A move by the Home Office to improve oversight of public agencies using mobile phone interception technology will not extend to Scotland.

In May 2016, The Ferret published a report by the Scottish Prison Service that revealed that the agency was using controversial interception devices, known as IMSI catchers, to try to stop prisoners from using mobile phones illegally from prison.

It was the first time a public agency in the UK had admitted to using the phone interception devices.

Subsequently The Ferret also published admissions from UK communications regulator Ofcom and the main mobile phone network operators showing that they had known of the use of IMSI catchers in prisons throughout the UK.

Whilst it has long been suspected that law enforcement agencies in the UK are also covertly using similar devices, official confirmation that IMSI catchers were being used prompted calls from civil liberties groups for a privacy probe and independent scrutiny.

Dr Richard Tynan, of campaign group Liberty, noted that even though the devices were primarily used to block mobile phone use in prisons, they were also collecting detailed information about every phone that connected to the IMSI catcher. It would be nearly impossible to limit catchers so that only phones within prison walls were caught, he said.

A statement received from the Interception of Communications Commissioner (IOCCO) has now confirmed that Commissioner has been tasked by the Home Office to provide independent oversight of the use of the controversial devices in England and Wales.

However, this oversight role will not extend to devices used in Scotland, and the Scottish Government has said it has no plans to ask the IOCCO to tackle this issue in Scotland.

The IOCCO statement said: “We can confirm the Interception of Communications Commissioner has received a formal letter from the Prime Minister asking him to provide oversight of a non statutory basis of IMSI catchers in prisons within England and Wales, until the Investigatory Powers Commission has been set up.
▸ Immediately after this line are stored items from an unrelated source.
Lemma log_paths_agree log_dir id : random_name id → logs_agree log_dir (log_paths_of log_dir id).
Proof.
  intros [Hn Hl]%log_name. exists ("anylinuxfs" +:+ ("-" +:+ id) +:+ ".log"). split_and!; [done..|].
  apply (companions_eq _ _ Hn Hl).
Qed.

Section well_formed.
Context (target : TargetOS) (h : HostEnv).

Record well_formed (c : MountConfig) : Prop := {
  wf_hostname : vm_hostname c ≠ "" ∧ String.length (vm_hostname c) ≤ 63 ∧ Str.forallb host_char (vm_hostname c) = true;
  wf_read_only : read_only c = is_read_only_set (mount_options c);
  wf_owners : ignore_permissions c = true → "noowners" ∈ nfs_options c;
  wf_mount_point : ∀ p, custom_mount_point c = Some p → is_dir h p = Ok true ∧ ∃ q, canonicalize h q = Ok p;
  wf_bind_addr : ∀ a, bind_addr c = Some a →
    a ∈ [UNSPECIFIED; LOCALHOST; V6_LOCALHOST] ∨ ∀ l, get_if_addrs h = Ok l → a ∈ l;
  wf_action : ∀ name, custom_action c = Some name →
    ∃ action, get_action c = Some action ∧
      Forall (λ d, d ≠ "" ∧ Common.is_absolute d = false) (nfs_export_subdirs action);
  wf_key_file : ∀ k, key_file c = Some k → path_exists h k = true ∧ is_file h k = true;
  wf_preferences : loaded_ok (preferences (common c)).1 ∧ loaded_ok (preferences (common c)).2;
  wf_logs : logs_agree (log_dir_of target (home_dir (paths (common c)))) (logs (common c));
  wf_invoker : (ruid (creds h) ≠ 0%N → invoker_uid (privilege (common c)) = ruid (creds h)) ∧
    sudo_uid (privilege (common c)) =
      (if bool_decide (ruid (creds h) = 0%N) then Some (invoker_uid (privilege (common c))) else None);
  wf_image : ∀ src, default_linux_image_source (preferences (common c)) = src →
    os_type src = Linux → Config_with_image_source (common c) src = common c;
}.
End well_formed.

Section facts.
Context `{Toml} (to_str_lossy : string → string) (target : TargetOS).
Context (parse_ip : string → option IpAddr) (h : HostEnv).
Abbreviation loads := (load_config to_str_lossy target h).
Abbreviation loads_mount := (load_mount_config to_str_lossy target parse_ip h).

Lemma load_config_Ok fs common_args debug_args fs' c :
  loads fs common_args debug_args = Ok (fs', c) →
  ∃ p prefs, place h = Ok p ∧
    load_preferences to_str_lossy fs (writable h)
      [global_cfg_path target (p_prefix_dir p); user_cfg_path (p_home_dir p)] = Ok (fs', prefs) ∧
    c = build_config target h p common_args debug_args prefs.
Proof.
  unfold load_config. intros (p & Hp & Hc)%outcome_bind_Ok.
  apply outcome_bind_Ok in Hc as ([] & _ & Hc). apply outcome_bind_Ok in Hc as ([fs1 prefs] & Hl & [= -> <-]).
  by exists p, prefs.
Qed.

(** What [--vmnet-pool] and [--vmnet-offloading] say matters to [config] only. *)
Lemma pool_argument_ignored fs pc zo nh pool pool' off off' debug_args :
  loads fs (mkCommonArgs pc zo nh pool off) debug_args =
  loads fs (mkCommonArgs pc zo nh pool' off') debug_args.
Proof. done. Qed.

Lemma transpose_Ok {A B} (f : A → outcome B) o r b :
  transpose f o = Ok r → r = Some b → ∃ a, o = Some a ∧ f a = Ok b.
Proof.
  destruct o as [a|]; cbn; [|naive_solver]. intros (b' & Hb & [= <-])%outcome_bind_Ok [= ->]. eauto.
Qed.

Lemma noowners_spec nfs_options : "noowners" ∈ noowners true nfs_options.
Proof.
  unfold noowners. cbn [andb]. destruct (existsb _ nfs_options) eqn:E; [|set_solver].
  apply existsb_exists in E as (o & Ho & ->%bool_decide_eq_true). by apply list_elem_of_In.
Qed.

Lemma check_bind_addr_Ok addr a :
  check_bind_addr parse_ip h addr = Ok a →
  a ∈ [UNSPECIFIED; LOCALHOST; V6_LOCALHOST] ∨ ∀ l, get_if_addrs h = Ok l → a ∈ l.
Proof.
  unfold check_bind_addr. intros (b & _ & Hb)%outcome_bind_Ok. case_bool_decide as Hs; [naive_solver|].
  right. intros l Hl. rewrite Hl in Hb. case_bool_decide; naive_solver.
Qed.

Lemma action_valid prefs name :
  loaded_ok prefs.1 → loaded_ok prefs.2 → is_Some (all_custom_actions prefs !! name) →
  ∃ action, all_custom_actions prefs !! name = Some action ∧
    Forall (λ d, d ≠ "" ∧ Common.is_absolute d = false) (nfs_export_subdirs action).
Proof.
  intros [_ Hg] [_ Hu] [action Ha]. exists action. split; [done|].
  unfold all_custom_actions in Ha. apply lookup_union_Some_raw in Ha as [Ha|[_ Ha]]; eauto.
Qed.

Lemma place_invoker p : place h = Ok p → ruid (creds h) ≠ 0%N → uid (identity p) = ruid (creds h).
Proof.
  unfold place. intros (i & Hi%with_context_Ok & Hp)%outcome_bind_Ok Hr.
  unfold resolve_invoker_identity in Hi. rewrite decide_True in Hi by done. injection Hi as <-.
  repeat (apply outcome_bind_Ok in Hp as (? & _ & Hp)). by injection Hp as <-.
Qed.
“The Commissioner does not currently plan to produce a separate report about this subject, however it is anticipated the subject will be included within the Commissioner’s 2016 Annual Report, which is due to be released later this year.”

But John Finnie MSP, justice spokesperson for the Scottish Green Party, said independent scrutiny of the devices was important to ensure that innocent people near Scottish prisons were not subject to “collateral intrusion”.

He said: “Understandably, the prison service will want to take reasonable steps to prohibit illegal communications being made from within its estate, but there must be safeguards in place to prevent collateral intrusion resulting from IMSI catchers. I’d urge the Scottish Government to take steps to extend the IOCC oversight role to Scotland.”

The Scottish Prison Service is known to have trialled the mobile phone interception technology at two prisons, HMP Shotts in North Lanarkshire and HMP Glenochil near Alloa.

The pilot cost £1.2 million and was not wholly successful, after prisoners were said to have developed “innovative countermeasures” to evade the devices. Recently, The Register revealed that the countermeasures amounted to covering devices with tin foil.

The Westminster government is also considering new legislation which would, for the first time, allow ministers to order mobile phone companies to install IMSI catchers on their own networks in England and Wales.

The Ferret asked the Scottish Government whether it had any plans to enhance scrutiny over the use of mobile phone interception devices in Scottish prisons, or whether it would introduce similar measures to extend their use north of the border.

“We support the direction of travel of these proposals but consider further information is required before applying such provisions to Scotland,” said a Scottish Government spokesman.

“It is for the Scottish Prison Service to take all reasonable steps to prohibit illegal communications being made from within its estate, including use of mobile phone blocking technology which is already at their disposal.”

Most police forces in the UK, including Police Scotland, maintain a “neither confirm nor deny” stance on their use and ownership of mobile phone interception technologies, such as IMSI catchers. This policy has been supported by the Scottish Information Commissioner.

Nevertheless the Bristol Cable uncovered evidence from Police purchasing records that showed at least seven police forces in England and Wales have bought equipment from a company called Cellxion, which is said to manufacture IMSI catchers.

After the Bristol Cable identified this information, a number of police forces in England and Wales have apparently stopped publishing their purchasing records, despite being legally required to do so.

Ferret freedom of information requests to Police Scotland to establish whether they have also purchased equipment from Cellxion have so far received “neither confirm nor deny responses.”